The flexibility changes led to a study of the use of PPC to enhance short-term flexibility.2 The study confirmed that PPC could enhance flexibility among collegiate dancers in a split position. My proposed mechanism was the enhancement of muscle thixotropic properties.3-6 In addition to enhanced flexibility, there were other benefits of treatment identified by the athletes. The athletes reported that they felt fresher following PPC, even into the next day. Users also noted a reduction in leg agitation while sleeping.

The study of recovery

Studying recovery is problematic. As a sport physiologist, I have often lectured that there is nothing performance-legal (ie, outside of steroids, stimulants, etc) that is powerful enough to overcome stupid coaching, bad planning, and no talent. Moreover, recovery and the other side of the same coin, fatigue, are multidimensional. Long-term observations of recovery modalities and their effects on athletes has shown that recovery effects are short-lived (hours to a couple of days),7,8 highly susceptible to placebo effects,9 and may make athletes feel better but may not transfer to performance.10,11 Fatigue serves as a stimulus that causes an adaptive response (ie, supercompensation).12 Athletes need to walk a tightrope above failure; they can fall to the side of undertraining and lose because other athletes out-train them. In contrast, athletes can fall from the tightrope to the other side and suffer overtraining13,14 or under-recovery,15 in which they succumb to poor performance,16,17 infection,18 illness,19 injury,20-22 depression,23,24 and other debilitating problems.

Figure 2. NormaTec leggings deflated. The subject sat in this position for 15 minutes while the leggings were inflated in a PPC sequence (experimental condition) or delated (control condition).

Figure 2. NormaTec leggings deflated. The subject sat in this position for 15 minutes while the leggings were inflated in a PPC sequence (experimental condition) or delated (control condition).

There appears to be little consensus on the definitions of fatigue and recovery. Fatigue is usually operationalized as: the inability of an athlete to attain or maintain a specific force level or the failure to persist in the performance of successive repetitions of some movement skill.25-28 My personal experience with fatigued athletes has shown that the use of force development or persistence at a skill was not adequate to cover the constellation of factors that influence an athlete’s perception of fatigue.
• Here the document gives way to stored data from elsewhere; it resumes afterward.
(* ===== verification/Prelude.v ===== *)
(** * RFID_TMReader: a verification development of [rfid_tmreader_node.cpp]

    The program is one ROS 2 node,
    [src/ros2_ws/src/rfid_tmreader_node/src/rfid_tmreader_node.cpp]
    (138 lines).  Its parts and how they interact:
    - the class [RfidTmreaderNode]: the constructor declares and reads five
      parameters, creates the publisher on [rfid/tags], acquires and
      configures a reader through the MercuryAPI C driver (create, connect,
      region KR2, read plan on antennas 1 and 2), unwinding on each failure,
      and starts a wall timer; the destructor disconnects and destroys the
      reader;
    - the timer callback [OnTimer]: for every antenna of [ants_] it
      restricts the read plan to that antenna, allocates fresh tag buffers,
      reads EPCs and publishes one message
      ["ant=<a> count=<k> <epc_1> ... <epc_k>"] when the read succeeded
      with [k > 0];
    - [main]: builds the node, spins it, catches any [std::exception]
      printing ["Fatal: <what>"], and returns 0;
    - the MercuryAPI driver ([mercuryapi.h]), which is not in the
      repository: it is modelled from the spec as an interface with a
      contract.

    ** Files
    - [Prelude] (this file): C++ outcomes ([Ret], [Throw] of a
      [cpp_exception], [Undefined] for undefined behaviour); the state and
      exception monad [ST] with [st_catch] (a [try]/[catch]), [st_finally]
      (a destructor run on both exits) and [for_each] (a range-for);
      [int32_wrap] (an [int64_t] stored in an [int]); [std_to_string] and
      its inverse [parse_decimal]; C strings ([cstr_read] reads up to the
      first NUL of a buffer, [Undefined] past its end); the notation scope
      [rfid_scope], the hint databases [rfid] and [rfid_rw], and the
      shared lemmas.
    - [Driver]: the typeclass [MercuryApi W] (the seven driver functions
      over an abstract world [W], with the observations [reader_live],
      [reader_connected], [reader_region], [reader_plan], [tags_in_range])
      and the Prop class [MercuryApiLaws W], the contract the node relies
      on; the system state [sys W] (driver world, the list of published
      messages, the publisher [pub_] as a trace, the log written with
      [RCLCPP_INFO], and the rclcpp context [rcl_context]), [call],
      [publish] and [rclcpp_info]; [ctx_free] and [ctx_oblivious] (the
      node's code does not read the context), with the equivalence of
      systems up to their context ([sys_eqv]) as a setoid.
      Every theorem about the node is proved against these classes, for
      every driver that meets the contract.
    - [SimDriver]: an executable driver with fault injection ([sim_api])
      and the proof [sim_laws] that it meets the contract; the witnesses
      and the spec's scenarios run on it.  [sim_overreport_api] is a
      driver outside the contract.
    - [Config]: the parameters ([declare_string_parameter],
      [declare_int_parameter], [load_parameters]: lines 23-33), the record
      [RfidTmreaderNode] of the class's members (lines 116-126) with their
      initialisers, and [store_parameters] (the narrowing assignments of
      lines 30-33).
    - [Startup]: [RfidTmreaderNode_ctor] (lines 20-71), [create_wall_timer]
      (lines 66-68), [startup_log_line] (line 70), [reader_teardown]
      (lines 51-52) and
      [RfidTmreaderNode_dtor] (lines 73-80); the abstract specification
      [ctor_spec] of the constructor, one rule per way it ends, and the
      refinement lemma [ctor_refines_spec].
    - [Message]: the message of lines 104-109 ([message_header],
      [append_epcs], [build_message]), the spec's format [format_message]
      and its parser [parse_message].
    - [ScanTick]: [vector_new] (a [std::vector] of [int] size),
      [point_ptrs], [scan_antenna] (the loop body, lines 86-112) and
      [OnTimer] (lines 83-114); the per-antenna specification
      [antenna_spec] and the refinement lemma [scan_antenna_refines].
    - [Main]: [rclcpp_init] (line 131), [spin] with the shutdown from
      outside that ends it ([spin_exit]), [run_node], [fatal_line],
      [rclcpp_shutdown] (line 137) and [main] (lines 129-138).
    - [SimTick]: a tick on the simulated driver computed exactly
      ([sim_expected]), and the calls it makes to the driver, in order
      ([antenna_calls]), read off the simulated driver's call trace
      [sim_trace].
    - [SimRun]: the driver calls of the constructor ([ctor_calls], the
      startup protocol as a function of the injected faults) and of whole
      runs of [main], on the simulated driver.
    - [Lifecycle]: the control flow of [main] as a step relation
      [proc_step] on the phases [proc_state] (before [rclcpp::init],
      before construction, running, after the [catch] with the stderr
      lines, exited after [rclcpp::shutdown]) and its resource invariant
      [proc_inv].

    ** Theorems
    - Scan loop ([ScanTick]): a tick returns normally and publishes at most
      one message per antenna, each in the spec's format with 1 to
      [max_tags_] EPCs seen by that antenna; the behaviour of one antenna
      on each branch (plan failure, silent read, published read); failure
      isolation (every antenna is scanned whatever the others did); a tick
      keeps the reader configured; [epc_buf_size_ = 0] makes a successful
      read undefined behaviour, a negative [max_tags_] throws
      [std::length_error]; a driver that reports more tags than
      [max_tags_] (outside the contract; [SimDriver.sim_overreport_api])
      makes the message loop read past [ptrs].
    - Startup and teardown ([Startup]): a constructed node owns a fresh,
      connected reader in region KR2 with plan [1; 2]; a failure of any
      reader step releases what was acquired; a failure of the timer leaks
      the reader; the destructor releases the reader and is idempotent;
      construction then destruction restores the driver's resources; the
      [int] members are the parameters narrowed to 32 bits; an override of
      the wrong type throws for the first such parameter in declaration
      order, before any other effect, and well-typed overrides always
      load; the start line is logged exactly on success.
    - Message ([Message]): the message loop equals the spec's format on
      every branch, and the format round-trips through the parser when no
      EPC contains a space.
    - Simulated reader ([SimTick]): every tag in range is reported by the
      next tick (liveness); saturation reports the first [max_tags_] tags
      with no signal; a tick calls the driver exactly with, per antenna in
      order, a plan on that antenna and, when it succeeded, one read with
      [max_tags_] and [timeout_ms_].
    - Driver calls ([SimRun]), for any injected faults: the constructor
      follows the spec's startup protocol and unwinds exactly what it
      acquired; a run of [k] ticks makes the startup calls, the calls of
      each tick in order, then disconnect and destroy; a negative
      [max_tags] stops the node at its first tick, after one read-plan
      call and before any read, with the reader still released.
    - Lifecycle ([Lifecycle]): every reachable configuration satisfies the
      resource invariant (rule induction): the only leak of the process is
      the wall-timer failure; and [main] refines [proc_step].
    - Process ([Main]): with sane sizes every run of [k] ticks ends
      without a ["Fatal"] line, releases the reader, and publishes at most
      [2 k] well-formed messages; a construction failure exits with status
      0 after one ["Fatal"] line; a run releases every resource.  The
      spec's three end-to-end scenarios are also evaluated on the
      simulated driver, as tests.

    ** Bounds and fuel
    [rclcpp::spin] does not return on its own; [spin ticks] runs the first
    [ticks] timer firings, then the shutdown from outside that makes it
    return.  Every property of a run is a property of a
    finite prefix, and the theorems on [main] hold for every [ticks], so no
    bound is needed.  The loops of the node are structural over [ants_],
    over [seq 0 count] and over [seq 0 max_tags_], so every definition is
    total and executable: the two index loops (lines 95-97 and 106-109)
    run [i] from 0 to [n - 1] with an [int] bound [n], so [++i] never
    overflows and they are folds over [seq 0 n].  The pointer loop only
    writes below the size of [ptrs], which is its bound, so an
    out-of-range write (a no-op of stdpp's list insert) cannot happen.
    Integers are [Z]; the width of [int] appears
    where the code narrows ([int32_wrap]) and where a negative [int] is
    turned into a vector size ([vector_new]).

    ** Not modelled
    What [rclcpp::init] does besides validating the context (parsing
    [argv]: its parameter overrides are given to [main] directly; an
    exception it would throw on malformed arguments, outside the [try]),
    the executor beyond the order of the timer firings and its exit on
    shutdown, the transport and QoS of the
    publisher (a publish appends to a trace), the prefix the logger puts
    before a logged line (level, time, node name), memory exhaustion ([std::bad_alloc]), and the implementation of the
    MercuryAPI driver, of which only the contract is stated. *)

From Stdlib Require Export ZArith Ascii String DecimalString DecimalZ.
From stdpp Require Export base list gmap strings.
(* ===== verification/Startup.v ===== *)
(** * Startup: the constructor and the destructor of [RfidTmreaderNode]

    [RfidTmreaderNode_ctor] is the constructor (lines 20-71): parameters,
    publisher, then the four reader steps create, connect, set region
    ([MERCURYAPI_REGION_KR2]) and set the read plan to antennas [1; 2], each
    of which unwinds what the earlier ones acquired before throwing, then
    the wall timer.  A C++ object whose constructor throws is never
    destroyed, so only the explicit unwinding releases the reader.
    [RfidTmreaderNode_dtor] is the destructor (lines 73-80).

    The theorems: a constructed node holds a live, connected reader with
    region and plan set; a failure of any reader step leaves the driver's
    resources as they were; a failure of the timer (a negative
    [loop_sleep_ms]) leaks the connected reader; the destructor releases
    the reader and is idempotent; construction then destruction restores
    the resources; the [int] members are the parameters narrowed to 32
    bits; a mistyped parameter override throws before any other effect,
    and well-typed overrides always load; the start line is logged
    exactly when construction succeeds. *)

From S2P Require Import Prelude Driver SimDriver Config.
Local Open Scope rfid_scope.

(** [create_wall_timer(std::chrono::milliseconds(ms), cb)]: rclcpp converts
    the period to nanoseconds and rejects a negative one. *)
Definition create_wall_timer {S} (ms : Z) : ST S Z :=
  if decide (ms < 0)%Z
  then throw (invalid_argument "timer period cannot be negative")
  else mret ms.

(** Line 70: the message of [RCLCPP_INFO(..., "RFID node started. uri=%s", uri.c_str())]. *)
Definition startup_log_line (uri : string) : string := "RFID node started. uri=" +:+ uri.

Section Startup.
Context `{MercuryApi W}.

(** [mercuryapi_reader_disconnect(reader_); mercuryapi_reader_destroy(reader_);] *)
Definition reader_teardown (h : reader_handle) : ST (sys W) unit :=
  call_ (mercuryapi_reader_disconnect h) ;; call_ (mercuryapi_reader_destroy h).

Definition RfidTmreaderNode_ctor (ovr : overrides) : ST (sys W) RfidTmreaderNode :=
  p ← load_parameters ovr;
  let n := set_pub "rfid/tags" 10 (store_parameters p node_members_init) in
  '(rc, rd) ← call mercuryapi_reader_create;
  match rc, rd with
  | MERCURYAPI_OK, Some h =>
      rc ← call (mercuryapi_reader_connect h (param_uri p));
      if decide (rc <> MERCURYAPI_OK) then
        (call_ (mercuryapi_reader_destroy h) ;;
         throw (runtime_error "mercuryapi_reader_connect failed"))
      else
      rc ← call (mercuryapi_reader_set_region_enum h MERCURYAPI_REGION_KR2);
      if decide (rc <> MERCURYAPI_OK) then
        (reader_teardown h ;;
         throw (runtime_error "mercuryapi_reader_set_region_enum failed"))
      else
      let ants := [1; 2]%Z in
      rc ← call (mercuryapi_set_read_plan_gen2 h ants (-1));
      if decide (rc <> MERCURYAPI_OK) then
        (reader_teardown h ;;
         throw (runtime_error "mercuryapi_set_read_plan_gen2 failed"))
      else
      period ← create_wall_timer (loop_sleep_ms_ n);
      rclcpp_info (startup_log_line (param_uri p)) ;;
      mret (set_timer period (set_ants ants (set_reader (Some h) n)))
  | _, _ => throw (runtime_error "mercuryapi_reader_create failed")
  end.

Definition RfidTmreaderNode_dtor (n : RfidTmreaderNode) : ST (sys W) RfidTmreaderNode :=
  match reader_ n with
  | Some h => reader_teardown h ;; mret (set_reader None n)
  | None => mret n
  end.

(** The world is well formed when every connection belongs to an
    allocated handle. *)
Definition world_wf (s : sys W) : Prop :=
  reader_connected (sys_world s) ⊆ reader_live (sys_world s).

(** The node's invariant on its reader: null, or allocated, connected,
    in region KR2 and with a read plan. *)
Definition node_reader_ok (n : RfidTmreaderNode) (s : sys W) : Prop :=
  match reader_ n with
  | None => True
  | Some h => h ∈ reader_live (sys_world s) /\ h ∈ reader_connected (sys_world s) /\
              reader_region (sys_world s) h = Some MERCURYAPI_REGION_KR2 /\
              is_Some (reader_plan (sys_world s) h)
  end.

Definition ctor_reader_errors : list string :=
  ["mercuryapi_reader_create failed"; "mercuryapi_reader_connect failed";
   "mercuryapi_reader_set_region_enum failed"; "mercuryapi_set_read_plan_gen2 failed"]%string.

(** The abstract specification of the constructor, one rule per way it
    can end (spec sections 4.1 and 7). *)
Inductive ctor_spec (ovr : overrides) (s : sys W) : outcome RfidTmreaderNode -> sys W -> Prop :=
  | ctor_spec_param_error name :
      ctor_spec ovr s (Throw (invalid_parameter_type name)) s
  | ctor_spec_reader_error what s' :
      what ∈ ctor_reader_errors ->
      resources s' = resources s -> sys_published s' = sys_published s ->
      sys_log s' = sys_log s ->
      ctor_spec ovr s (Throw (runtime_error what)) s'
  | ctor_spec_timer_error h s' :
      (int32_wrap (resolved_int ovr "loop_sleep_ms" 100) < 0)%Z ->
      h ∉ reader_live (sys_world s) ->
      resources s' = ({[h]} ∪ reader_live (sys_world s), {[h]} ∪ reader_connected (sys_world s)) ->
      sys_published s' = sys_published s -> sys_log s' = sys_log s ->
      ctor_spec ovr s (Throw (invalid_argument "timer period cannot be negative")) s'
  | ctor_spec_ok n h s' :
      reader_ n = Some h -> h ∉ reader_live (sys_world s) -> node_reader_ok n s' ->
      reader_plan (sys_world s') h = Some [1; 2]%Z -> ants_ n = [1; 2]%Z ->
      timer_ n = Some (loop_sleep_ms_ n) -> (0 <= loop_sleep_ms_ n)%Z ->
      resources s' = ({[h]} ∪ reader_live (sys_world s), {[h]} ∪ reader_connected (sys_world s)) ->
      sys_published s' = sys_published s ->
      timeout_ms_ n = int32_wrap (resolved_int ovr "timeout_ms" 200) ->
      loop_sleep_ms_ n = int32_wrap (resolved_int ovr "loop_sleep_ms" 100) ->
      max_tags_ n = int32_wrap (resolved_int ovr "max_tags" 64) ->
      epc_buf_size_ n = int32_wrap (resolved_int ovr "epc_buf_size" 256) ->
      sys_log s' = sys_log s ++ [startup_log_line (resolved_string ovr "uri" "tmr:///dev/ttyUSB0")] ->
      ctor_spec ovr s (Ret n) s'.
End Startup.

Section StartupProofs.
Context `{MercuryApiLaws W}.

Lemma union_diff_fresh (h : reader_handle) (X : gset reader_handle) :
  h ∉ X -> ({[h]} ∪ X) ∖ {[h]} = X.
Proof. intros. set_solver. Qed.

Lemma diff_fresh (h : reader_handle) (X : gset reader_handle) :
  h ∉ X -> X ∖ {[h]} = X.
Proof. intros. set_solver. Qed.

Lemma reader_errors_elem what : what ∈ ctor_reader_errors <->
  what = "mercuryapi_reader_create failed"%string \/
  what = "mercuryapi_reader_connect failed"%string \/
  what = "mercuryapi_reader_set_region_enum failed"%string \/
  what = "mercuryapi_set_read_plan_gen2 failed"%string.
Proof. unfold ctor_reader_errors. rewrite !elem_of_cons, elem_of_nil. tauto. Qed.

Lemma reader_teardown_bind {B} h (k : unit -> ST (sys W) B) s :
  (reader_teardown h ≫= k) s =
  k tt (set_world (mercuryapi_reader_destroy h (mercuryapi_reader_disconnect h (sys_world s))) s).
Proof. reflexivity. Qed.

Lemma reader_teardown_spec h w :
  reader_live (mercuryapi_reader_destroy h (mercuryapi_reader_disconnect h w)) =
    reader_live w ∖ {[h]} /\
  reader_connected (mercuryapi_reader_destroy h (mercuryapi_reader_disconnect h w)) =
    reader_connected w ∖ {[h]}.
Proof.
  destruct (disconnect_spec h w) as [Hl Hc], (destroy_spec h (mercuryapi_reader_disconnect h w)) as [Hl' Hc'].
  rewrite Hl', Hc', Hl, Hc. split; [done|]. set_solver.
Qed.

Lemma load_parameters_run ovr (s : sys W) :
  (exists p, load_parameters ovr s = (Ret p, s) /\
     param_uri p = resolved_string ovr "uri" "tmr:///dev/ttyUSB0" /\
     param_timeout_ms p = resolved_int ovr "timeout_ms" 200 /\
     param_loop_sleep_ms p = resolved_int ovr "loop_sleep_ms" 100 /\
     param_max_tags p = resolved_int ovr "max_tags" 64 /\
     param_epc_buf_size p = resolved_int ovr "epc_buf_size" 256) \/
  (exists name, load_parameters ovr s = (Throw (invalid_parameter_type name), s)).
Proof.
  unfold load_parameters, declare_string_parameter, declare_int_parameter.
  st_unfold. unfold resolved_int, resolved_string.
  repeat (case_match; simplify_eq/=); eauto 10.
Qed.

(** A reader step failed and everything acquired was given back. *)
Lemma ctor_spec_unwound ovr (s s1 : sys W) w what :
  what ∈ ctor_reader_errors ->
  sys_published s1 = sys_published s -> sys_log s1 = sys_log s ->
  reader_live w = reader_live (sys_world s) -> reader_connected w = reader_connected (sys_world s) ->
  ctor_spec ovr s (Throw (runtime_error what)) (set_world w s1).
Proof. intros Hw Hp Hg Hl Hc. constructor; [done| |done|done]. unfold resources; cbn. by rewrite Hl, Hc. Qed.

(** Lines 51-52 after a failure of the region or of the read plan: the
    teardown gives back the fresh, connected reader. *)
Lemma ctor_spec_torn_down ovr (s s1 : sys W) h w what :
  what ∈ ctor_reader_errors -> world_wf s -> h ∉ reader_live (sys_world s) ->
  sys_published s1 = sys_published s -> sys_log s1 = sys_log s ->
  reader_live w = {[h]} ∪ reader_live (sys_world s) ->
  reader_connected w = {[h]} ∪ reader_connected (sys_world s) ->
  ctor_spec ovr s (Throw (runtime_error what))
    (set_world (mercuryapi_reader_destroy h (mercuryapi_reader_disconnect h w)) s1).
Proof.
  intros Hw Hwf Hh Hp Hg Hl Hc. destruct (reader_teardown_spec h w) as [Hl' Hc'].
  apply ctor_spec_unwound; [done|done|done|rewrite Hl', Hl|rewrite Hc', Hc];
    apply union_diff_fresh; [done|unfold world_wf in Hwf; set_solver].
Qed.

Lemma ctor_refines_spec ovr (s : sys W) o s' :
  world_wf s -> RfidTmreaderNode_ctor ovr s = (o, s') -> ctor_spec ovr s o s'.
Proof.
  intros Hwf. unfold RfidTmreaderNode_ctor.
  destruct (load_parameters_run ovr s) as [(p & Ep & Hq0 & Hq1 & Hq2 & Hq3 & Hq4)|[name Ep]];
    [rewrite (st_bind_Ret _ _ _ _ _ Ep) | rewrite (st_bind_Throw _ _ _ _ _ Ep);
     intros [= <- <-]; constructor].
  step_call_as p0 w1 E1. destruct p0 as [rc rd].
  destruct (decide (rc = MERCURYAPI_OK /\ is_Some rd)) as [[-> [h ->]]|Hfail].
  2:{ destruct (create_fail _ _ _ _ E1) as [Hl Hc].
      { destruct rc, rd; naive_solver. }
      destruct rc, rd; try (intros [= <- <-]; constructor;
        [set_solver|unfold resources; cbn; by rewrite Hl, Hc|done|done]).
      naive_solver. }
  destruct (create_ok _ _ _ E1) as (Hfresh & Hl1 & Hc1).
  assert (Hhc : h ∉ reader_connected (sys_world s)) by (unfold world_wf in Hwf; set_solver).
  step_call_as rc1 w2 E2.
  destruct (connect_spec _ _ _ _ _ E2) as [Hl2 Hc2]. cbn in Hl2, Hc2.
  destruct (decide (rc1 = MERCURYAPI_OK)) as [->|Hrc1]; cycle 1.
  { rewrite decide_True by done. step_call. intros [= <- <-].
    destruct (destroy_spec h w2) as [Hl3 Hc3].
    apply ctor_spec_unwound; [apply reader_errors_elem; tauto|done|done|..];
      rewrite ?Hl3, ?Hc3, ?Hl2, ?Hc2, ?Hl1, ?Hc1; [by apply union_diff_fresh|by apply diff_fresh]. }
  rewrite decide_False by tauto. rewrite Hl1 in Hl2. rewrite Hc1 in Hc2.
  (* From here on the world holds the fresh, connected reader [h]. *)
  step_call_as rc2 w3 E3. destruct (set_region_spec _ _ _ _ _ E3) as (Hl3 & Hc3 & Hr3).
  cbn in Hl3, Hc3, Hr3. rewrite Hl2 in Hl3. rewrite Hc2 in Hc3.
  destruct (decide (rc2 = MERCURYAPI_OK)) as [->|Hrc2]; cycle 1.
  { rewrite decide_True by done. rewrite reader_teardown_bind. intros [= <- <-].
    by apply ctor_spec_torn_down; [apply reader_errors_elem; tauto|..]. }
  rewrite decide_False by tauto. specialize (Hr3 eq_refl).
  step_call_as rc3 w4 E4. destruct (set_plan_spec _ _ _ _ _ _ E4) as (Hl4 & Hc4 & Hg4 & _ & Hp4).
  cbn in Hl4, Hc4, Hg4, Hp4. rewrite Hl3 in Hl4. rewrite Hc3 in Hc4.
  destruct (decide (rc3 = MERCURYAPI_OK)) as [->|Hrc3]; cycle 1.
  { rewrite decide_True by done. rewrite reader_teardown_bind. intros [= <- <-].
    by apply ctor_spec_torn_down; [apply reader_errors_elem; tauto|..]. }
  rewrite decide_False by tauto. unfold create_wall_timer. cbn. case_decide as Hneg;
    intros [= <- <-]; [econstructor; [cbn in Hneg; congruence|done| |done|done]
                      |eapply ctor_spec_ok with h; cbn; try done; try congruence; [|lia|]];
    unfold resources, node_reader_ok; cbn; rewrite ?Hl4, ?Hc4, ?Hg4, ?Hp4; [done| |done].
  split_and!; [set_solver|set_solver|done|by eexists].
Qed.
Moreover, there may be placebo effects at work29,30 and athletes playing different sports may manifest fatigue in different ways. Athletes may express fatigue and soreness unilaterally, regionally, and in skill-specific or sport-specific ways (Figure 1). Placebo effects are likely to occur when the involved recovery modalities rely heavily on the rapport developed among the athlete, therapy, and therapist.9 The influence of placebo effects is relatively well known in circumstances in which people are led to believe that a treatment is efficacious in spite of a lack of empirical evidence.30-32

Although numerous variables confound the study of fatigue and recovery, aspects that are ubiquitous among athletes are pain, stiffness, and soreness.33-36 These symptoms may provide a window through which to explore fatigue and recovery when studying athletes from different sports. Pain, stiffness, and soreness can arise from the inflammatory cascade, including edema, enhanced immune response, altered endocrine response, and disability.

Figure 3. Peak heart rate response. Single-subject design experiment. Note that each bar represents the average of five stair-climbing interval sessions.

Figure 3. Peak heart rate response. Single-subject design experiment. Note that each bar represents the average of five stair-climbing interval sessions.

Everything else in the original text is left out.